(Dataset content Opens)
(** The loop over the devices: the exit code and the devices written, the last argument being the
    code so far.  A panic leaves the loop with an error. *)
Fixpoint scrub_devices (opts : packedScrubOptions) (root : bool) (os : PanDevice → scrub_os)
    (devices : list PanDevice) (exitCode : Z) (out : list (PanDevice * option file)) :
    res Z * list (PanDevice * option file) :=
  match devices with
  | [] => (Ok exitCode, out)
  | dev :: devices =>
      let next := scrub_devices opts root os devices in
      if negb (bool_decide (Status dev = EmptyString)) && negb (bool_decide (Status dev = "match"%string))
      then next exitCode out else
      match inspectPackedAnchorsOnDevice root (se_read (os dev)) dev with
      | Err e => if is_panic e then (Err e, out) else next (scrub_exit e) out
      | Ok issues =>
          if negb (so_fix opts) || bool_decide (length issues = 0%nat) then next exitCode out else
          if negb (so_yes opts) && negb (confirmPackedScrub (se_line (os dev)))
          then (Ok packedScrubExitBadArgs, out) else
          let '(err, f, _) := fixPackedAnchorsOnDevice root (os dev) dev issues in
          let out := out ++ [(dev, f)] in
          match err with
          | Some e => next (scrub_exit e) out
          | None => next exitCode out
          end
      end
  end.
(Dataset content Closes)
Prompt
Among the entries above, say how many lines hold the word "file". No other words belong in the answer.

Solution to the problem
2